■ EXERCISE INSTRUCTIONS
Examine the records and identify each line that includes the string "zlen". Copy those lines.
═══ DATASET CONTENT ═══
(* ===== verification/Treedemo.v ===== *)
(** A concrete directory tree, on which the theorems on paths apply: the root with
    the file [a] and the directory [d], and the file [x] in [d]. The root is open, and
    [d] is the working directory. *)
From S2P Require Import Prelude Bitmap Ide Thread Blockdev Inode File Filewrite Dir Dirwrite Dirdemo Words Path Search Fs Fsspec Cwd Shell Shellspec.

Definition tree_entries_root : list (list Z) :=
  [demo_entry DOT 0 FT_DIRECTORY; demo_entry DOTDOT 0 FT_DIRECTORY; demo_entry [97] 3 FT_REGULAR; demo_entry [100] 5 FT_DIRECTORY].
Definition tree_entries_d : list (list Z) :=
  [demo_entry DOT 5 FT_DIRECTORY; demo_entry DOTDOT 0 FT_DIRECTORY; demo_entry [120] 4 FT_REGULAR].
Definition tree_root_inode : inode := mk_inode 0 96 1 0 (712 :: replicate 12 0).
Definition tree_d_inode : inode := mk_inode 5 72 0 0 (715 :: replicate 12 0).
Definition tree_a_inode : inode := mk_inode 3 0 0 0 (replicate 13 0).
Definition tree_x_inode : inode := mk_inode 4 700 0 0 (716 :: 717 :: replicate 11 0).
Definition tree_medium : sparse_disk := mk_sparse
  (<[712 := concat tree_entries_root ++ replicate 416 0]> (<[715 := concat tree_entries_d ++ replicate 440 0]>
    (<[104 := replicate 228 0 ++ words_to_bytes (inode_words tree_a_inode ++ inode_words tree_x_inode ++ inode_words tree_d_inode) ++ replicate 56 0]>
      (match demo_medium with mk_sparse m => m end)))).
Definition tree_task : task_struct := set_cwd 5 (demo_task 1 TASK_RUNNING).
Definition tree_kern : kstate := with_tasks (<[0x1000 := tree_task]> (tasks demo_state)) demo_state.
Definition tree_fs : fstate sparse_disk bump_heap :=
  mk_fs _ _ tree_medium (set_open [8192] demo_part) (mk_bump [(true, 8192)]) {[ 8192 := tree_root_inode ]}
    (replicate 32 (mk_file 0 0 0)) tree_kern.
Definition tree_root_dir : dir := mk_dir None 8192 0 (replicate 512 0).

Lemma tree_mem_ok : mem_ok tree_fs.
Proof.
  split; cbn.
  - by apply NoDup_singleton.
  - intros a ->%list_elem_of_singleton. exists tree_root_inode. rewrite lookup_singleton_eq. by repeat split.
  - intros a i Ha. apply lookup_singleton_Some in Ha as [<- _]. split; [done | by left].
  - intros a b i j ->%list_elem_of_singleton ->%list_elem_of_singleton. done.
Qed.

Lemma tree_geometry : geometry (cur_part tree_fs).
Proof. apply geometry_open, demo_geometry. Qed.

Lemma tree_counts : counts_below 2 tree_fs.
Proof. intros a i Ha. cbn in Ha. apply lookup_singleton_Some in Ha as [_ <-]. cbn. lia. Qed.

Lemma tree_root_ok : root_ok tree_fs tree_root_dir.
Proof. split; [done | by left | by exists tree_root_inode]. Qed.

(** A directory of one block is readable, and its entries are those of the block. *)
Lemma one_block_dir i lba es dirs : i_sectors i = lba :: replicate 12 0 -> lba <> 0 -> lba <= max_lba ->
  slots (sector tree_medium lba) = es ->
  Forall (fun s => name_ends s /\ (entry_name s = [] \/ tree_entry dirs s)) es ->
  dir_readable tree_medium i
  /\ forall name e, name <> [] -> dir_lookup tree_medium i name = Some e -> tree_entry dirs e.
Proof.
  intros Hs Hn Hm Hes Hall.
  assert (dir_lbas tree_medium i 0 140 = [lba]) as Hl.
  { unfold dir_lbas. rewrite (map_ext_in _ (fun k => if k =? 0 then lba else 0)).
    - change (seqZ 0 140) with (0 :: seqZ 1 139). cbn [map]. rewrite filter_cons_True by done. f_equal.
    - intros k Hk%list_elem_of_In%elem_of_seqZ. unfold file_block, indirect_table. rewrite Hs.
      change (znth (lba :: replicate 12 0) 12) with (Some 0). cbn [default Z.eqb].
      destruct (Z.ltb_spec k 12); [|change (id 0 =? 0) with true; cbn iota; rewrite znth_out by (cbn [length]; lia); by zdec].
      destruct (Z.eqb_spec k 0) as [->|]; [done|]. unfold znth. zdec. rewrite lookup_cons_ne_0 by lia.
      by rewrite lookup_replicate_2 by lia. }
  assert (dir_slots tree_medium i = es) as Hsl by (unfold dir_slots, slots_of; rewrite Hl; cbn; by rewrite app_nil_r).
  split.
  - split; rewrite ?Hs, ?Hl, ?Hsl; try done; [by left | by apply Forall_singleton |].
    eapply Forall_impl; [exact Hall|]. by intros s [? _].
  - intros name e Hne He. unfold dir_lookup in He. rewrite Hsl in He. apply List.find_some in He as [He Hna].
    unfold named in Hna. apply bool_decide_eq_true in Hna. rewrite Forall_forall in Hall.
    destruct (Hall e) as [_ [Hz|]]; [by apply list_elem_of_In | congruence | done].
Qed.

Lemma tree_is_ok : tree_ok tree_fs [0; 5].
Proof.
  split; [by left|]. intros no Hno. rewrite !elem_of_cons, elem_of_nil in Hno.
  destruct Hno as [->|[->|[]]]; (split; [lia|]).
  - exists tree_root_inode. split; [reflexivity|]. split; [done|].
    apply (one_block_dir _ 712 (tree_entries_root ++ replicate 17 (replicate 24 0))); [done|done|done|vm_compute; reflexivity|].
    apply (bool_decide_unpack _). vm_compute. exact I.
  - exists tree_d_inode. split; [vm_compute; reflexivity|]. split; [done|].
    apply (one_block_dir _ 715 (tree_entries_d ++ replicate 18 (replicate 24 0))); [done|done|done|vm_compute; reflexivity|].
    apply (bool_decide_unpack _). vm_compute. exact I.
Qed.

Lemma tree_ready : fs_ready tree_fs tree_root_dir [0; 5].
Proof.
  split; [exact tree_mem_ok | exact tree_geometry | exact tree_counts | reflexivity | exact tree_is_ok | exact tree_root_ok].
Qed.

(** [path_ok], decided. *)
Definition path_okb (s : list Z) : bool :=
  bool_decide (0 ∉ s) && bool_decide (znth s 0 = Some SLASH) && (zlen s <? MAX_PATH_LEN)
  && forallb (fun w => zlen w <? MAX_FILE_NAME_LEN) (components s).

Lemma path_ok_dec s : path_okb s = true -> path_ok s.
Proof.
  unfold path_okb. intros Hb. repeat (apply andb_true_iff in Hb as [Hb ?]). zb. split; try by eapply bool_decide_eq_true_1.
  - done.
  - apply Forall_forall. intros w Hw. unfold fits. rewrite forallb_forall in H. specialize (H w). zb.
    apply Z.ltb_lt, H. by apply list_elem_of_In.
Qed.

(** ** Witnesses *)

Definition slash_d_x : list Z := [47; 100; 47; 47; 120; 47].

Example search_file_witness : exists f1 x,
  search_file tree_fs tree_root_dir (replicate 24 170) (slash_d_x ++ [0]) empty_record
  = Ok (f1, mk_psr (str_array 512 [47; 100; 47; 120]) (Some x) FT_REGULAR, 4) /\ dir_held tree_fs 5 f1 x.
Proof.
  pose proof (search_file_spec tree_fs tree_root_dir [0; 5] (replicate 24 170) slash_d_x [] tree_ready (path_ok_dec slash_d_x eq_refl)
    eq_refl (bump_roomy _ _)) as Hs.
  destruct (decide (root_path slash_d_x)) as [Hr|Hr]; [exfalso; revert Hr; apply (bool_decide_unpack _); vm_compute; exact I|].
  replace (resolve tree_fs 0 0 [] (components slash_d_x)) with ([[100]; [120]], Regular 5 4) in Hs by (vm_compute; reflexivity).
  destruct Hs as (f1 & x & E & Hx).
  exists f1, x. split; [|exact Hx]. rewrite E. rewrite decide_False; [reflexivity|]. intros [Hc _]. discriminate Hc.
Defined.

Definition d_x : list Z := [47; 100; 47; 120].
Definition d_y : list Z := [47; 100; 47; 121].
Lemma junk_ok : stack_ok (replicate 16 1) (replicate 16 2) (replicate 24 170).
Proof. by split. Qed.

Example sys_open_refuses_witness : exists h,
  sys_open tree_fs tree_root_dir (replicate 16 1) (replicate 16 2) (replicate 24 170) (d_y ++ 0 :: [9]) O_RDONLY
  = Ok (with_kheap h tree_fs, -1) /\ same_live (kheap tree_fs) h.
Proof.
  apply (sys_open_refuses tree_fs tree_root_dir [0; 5] d_y [9] (replicate 16 1) (replicate 16 2) (replicate 24 170) O_RDONLY
    [[100]; [121]] (Missing 5) tree_ready (path_ok_dec d_y eq_refl)).
  - discriminate.
  - vm_compute. split; discriminate.
  - exact junk_ok.
  - apply bump_roomy.
  - vm_compute. reflexivity.
  - by right.
Defined.

Example sys_open_existing_witness : exists f' a j,
  sys_open tree_fs tree_root_dir (replicate 16 1) (replicate 16 2) (replicate 24 170) (d_x ++ 0 :: []) O_RDWR = Ok (f', 3)
  /\ cur_fds f' = Ok [0; 1; 2; 3; -1; -1; -1; -1] /\ inodes f' !! a = Some j /\ i_no j = 4 /\ i_size j = 700.
Proof.
  destruct (sys_open_existing tree_fs tree_root_dir [0; 5] d_x [] (replicate 16 1) (replicate 16 2) (replicate 24 170) O_RDWR
    5 4 tree_x_inode 3 [0; 1; 2; -1; -1; -1; -1; -1] 3 tree_ready (path_ok_dec d_x eq_refl))
    as (f' & a & j & E & Hfd & _ & Hj & _ & Hno & Hsize & _).
  - discriminate.
  - vm_compute. split; [discriminate | reflexivity].
  - exact junk_ok.
  - apply bump_roomy.
  - vm_compute. reflexivity.
  - vm_compute. reflexivity.
  - reflexivity.
  - reflexivity.
  - split; [vm_compute; split; [discriminate | reflexivity] | reflexivity | intros k Hk; lia].
  - vm_compute. reflexivity.
  - split; [vm_compute; split; [discriminate | reflexivity] | reflexivity | intros k Hk; lia].
  - exists f', a, j. by repeat split.
Defined.

Example sys_chdir_witness : exists h,
  sys_chdir tree_fs tree_root_dir (replicate 24 170) ([47; 100; 47] ++ 0 :: [])
  = Ok (with_kern (with_tasks (<[0x1000 := set_cwd 5 tree_task]> (tasks tree_kern)) tree_kern) (with_kheap h tree_fs), 0).
Proof.
  destruct (sys_chdir_spec tree_fs tree_root_dir [0; 5] [47; 100; 47] [] (replicate 24 170) [[100]] (Directory 0 5) tree_task
    tree_ready (path_ok_dec [47; 100; 47] eq_refl)) as (h & _ & E).
  - left. discriminate.
  - reflexivity.
  - apply bump_roomy.
  - vm_compute. reflexivity.
  - reflexivity.
  - by exists h.
Defined.

Example sys_stat_witness : exists h,
  sys_stat tree_fs tree_root_dir (replicate 24 170) (d_x ++ 0 :: []) (mk_stat 1 1 1)
  = Ok (with_kheap h tree_fs, mk_stat 4 700 FT_REGULAR, 0).
Proof.
  destruct (sys_stat_spec tree_fs tree_root_dir [0; 5] d_x [] (replicate 24 170) [[100]; [120]] (Regular 5 4) (mk_stat 1 1 1) tree_x_inode
    tree_ready (path_ok_dec d_x eq_refl)) as (h & _ & E).
  - left. discriminate.
  - reflexivity.
  - apply bump_roomy.
  - vm_compute. reflexivity.
  - intros _. split; [vm_compute|]; reflexivity.
  - by exists h.
Defined.

Lemma tree_counts_1 : counts_below 1 tree_fs.
Proof. intros a i Ha. pose proof (tree_counts a i Ha). lia. Qed.

Lemma tree_upward : upward tree_fs 5 [[100]].
Proof.
  destruct (tree_dir _ _ tree_is_ok 5 ltac:(right; by left)) as (_ & i & Hi & _ & Hri & _).
  destruct (tree_dir _ _ tree_is_ok 0 ltac:(by left)) as (_ & j & Hj & _ & Hrj & _).
  assert (i = tree_d_inode) as -> by (vm_compute in Hi; injection Hi as <-; reflexivity).
  assert (j = tree_root_inode) as -> by (vm_compute in Hj; injection Hj as <-; reflexivity).
  apply (upward_step tree_fs 5 tree_d_inode 0 tree_root_inode (demo_entry [100] 5 FT_DIRECTORY) []); try done.
  - constructor.
Qed.

Lemma tree_names : Forall is_word [[100]].
Proof.
  constructor; [|constructor]. split; [discriminate|]. split; apply (bool_decide_unpack _); vm_compute; exact I.
Qed.

Example sys_getcwd_witness : exists h m,
  sys_getcwd tree_fs (replicate 16 7) 12 = Ok (with_kheap h tree_fs, Some (47 :: 100 :: 0 :: m)) /\ zlen m = 13.
Proof.
  destruct (sys_getcwd_spec tree_fs (replicate 16 7) 12 5 [[100]] tree_task tree_mem_ok tree_geometry tree_counts_1
    eq_refl eq_refl eq_refl tree_upward tree_names) as (h & m & _ & E & Hl & _).
  - reflexivity.
  - vm_compute. split; [reflexivity | discriminate].
  - apply bump_roomy.
  - exists h, m. split; [exact E|]. cbn in Hl. lia.
Defined.

Example sys_getcwd_overflow_witness : sys_getcwd tree_fs [7; 7] 2 = Err BadAccess.
Proof.
  apply (sys_getcwd_overflow tree_fs [7; 7] 2 5 [[100]] tree_task tree_mem_ok tree_geometry tree_counts_1
    eq_refl eq_refl eq_refl tree_upward); try reflexivity.
  - discriminate.
  - exact tree_names.
  - apply bump_roomy.
Defined.

(** ** The shell *)

(** The directory entries of a listing that are not dots. *)
Lemma plain_entry no (P : list Z -> Prop) i name e : inode_view tree_fs no = Ok i ->
  Forall (fun s => entry_name s = [] \/ entry_name s = DOT \/ entry_name s = DOTDOT \/ entry_type s <> FT_DIRECTORY \/ P s) (dir_slots tree_medium i) ->
  plain name -> lookup_in tree_fs no name = Some e -> entry_type e = FT_DIRECTORY -> P e.
Proof.
  intros Hi Hall ((Hn & _) & Hd & Hdd) Hl Ht. unfold lookup_in in Hl. rewrite Hi in Hl. apply List.find_some in Hl as [He Hna].
  unfold named in Hna. apply bool_decide_eq_true in Hna as Hname. rewrite Forall_forall in Hall.
  destruct (Hall e) as [|[|[|[|]]]]; [by apply list_elem_of_In | congruence..| done | done].
Qed.

Lemma tree_dots : dots_right tree_fs [0; 5].
Proof.
  split.
  - intros no Hno. rewrite !elem_of_cons, elem_of_nil in Hno. destruct Hno as [->|[->|[]]].
    + exists (demo_entry DOT 0 FT_DIRECTORY). repeat split; vm_compute; reflexivity.
    + exists (demo_entry DOT 5 FT_DIRECTORY). repeat split; vm_compute; reflexivity.
  - exists (demo_entry DOTDOT 0 FT_DIRECTORY). repeat split; vm_compute; reflexivity.
  - intros no name e Hno Hp Hl Ht. exists (demo_entry DOTDOT 0 FT_DIRECTORY).
    assert (no = 0 /\ entry_no e = 5) as [-> ->]; [|repeat split; vm_compute; reflexivity].
    rewrite !elem_of_cons, elem_of_nil in Hno. destruct Hno as [->|[->|[]]].
    + split; [done|]. apply (plain_entry 0 (fun s => entry_no s = 5) tree_root_inode name e); [reflexivity | | done | done | done].
      apply (bool_decide_unpack _). vm_compute. exact I.
    + exfalso. apply (plain_entry 5 (fun _ => False) tree_d_inode name e); [vm_compute; reflexivity | | done | done | done].
      apply (bool_decide_unpack _). vm_compute. exact I.
Qed.

Definition d_dots : list Z := [47; 100; 47; 46; 46; 47; 46; 47; 97].

(** [/d/.././a] is [/a]. *)
Example wash_path_witness :
  (exists mem, wash_path (d_dots ++ 0 :: []) (replicate 20 7) = Ok ([47; 97] ++ 0 :: mem))
  /\ exists ans, resolve tree_fs 0 0 [] [[97]] = ([[97]], ans) /\ answer_no ans = 3.
Proof.
  destruct (wash_path_spec tree_fs [0; 5] d_dots [] (replicate 20 7)) as ((mem & E & _) & _ & _ & Hr).
  - apply (bool_decide_unpack _). vm_compute. exact I.
  - reflexivity.
  - apply (bool_decide_unpack _). vm_compute. exact I.
  - apply (bool_decide_unpack _). vm_compute. exact I.
  - split; [by exists mem|].
    destruct (Hr tree_is_ok tree_dots (Regular 0 3)) as (ans & Ea & Hno & _); [vm_compute; reflexivity | done|].
    exists ans. split; [exact Ea | exact Hno].
Defined.

(** [cd ../d/.] from [/d]. *)
Example buildin_cd_witness : exists h m,
  buildin_cd tree_fs tree_root_dir (replicate 24 170) [[46; 46; 47; 100; 47; 46] ++ 0 :: []] (replicate 512 0)
  = Ok (with_kern (with_tasks (<[0x1000 := set_cwd 5 tree_task]> (tasks tree_kern)) tree_kern) (with_kheap h tree_fs), [47; 100] ++ 0 :: m, true).
Proof.
  destruct (buildin_cd_spec tree_fs tree_root_dir [0; 5] [46; 46; 47; 100; 47; 46] [] (replicate 24 170) (replicate 512 0) [[100]] tree_task
    [[100]] (Directory 0 5)) as [(h & m & _ & E) _].
  - exact tree_ready.
  - exact tree_dots.
  - reflexivity.
  - exact tree_upward.
  - exact tree_names.
  - apply (bool_decide_unpack _). vm_compute. exact I.
  - apply (bool_decide_unpack _). vm_compute. exact I.
  - discriminate.
  - apply (bool_decide_unpack _). vm_compute. exact I.
  - apply (bool_decide_unpack _). vm_compute. exact I.
  - reflexivity.
  - reflexivity.
  - apply bump_roomy.
  - vm_compute. reflexivity.
  - exists h, m. exact E.
Defined.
═══
■ SOLUTION TO THE EXERCISE
  bool_decide (0 ∉ s) && bool_decide (znth s 0 = Some SLASH) && (zlen s <? MAX_PATH_LEN)
  && forallb (fun w => zlen w <? MAX_FILE_NAME_LEN) (components s).
  sys_getcwd tree_fs (replicate 16 7) 12 = Ok (with_kheap h tree_fs, Some (47 :: 100 :: 0 :: m)) /\ zlen m = 13.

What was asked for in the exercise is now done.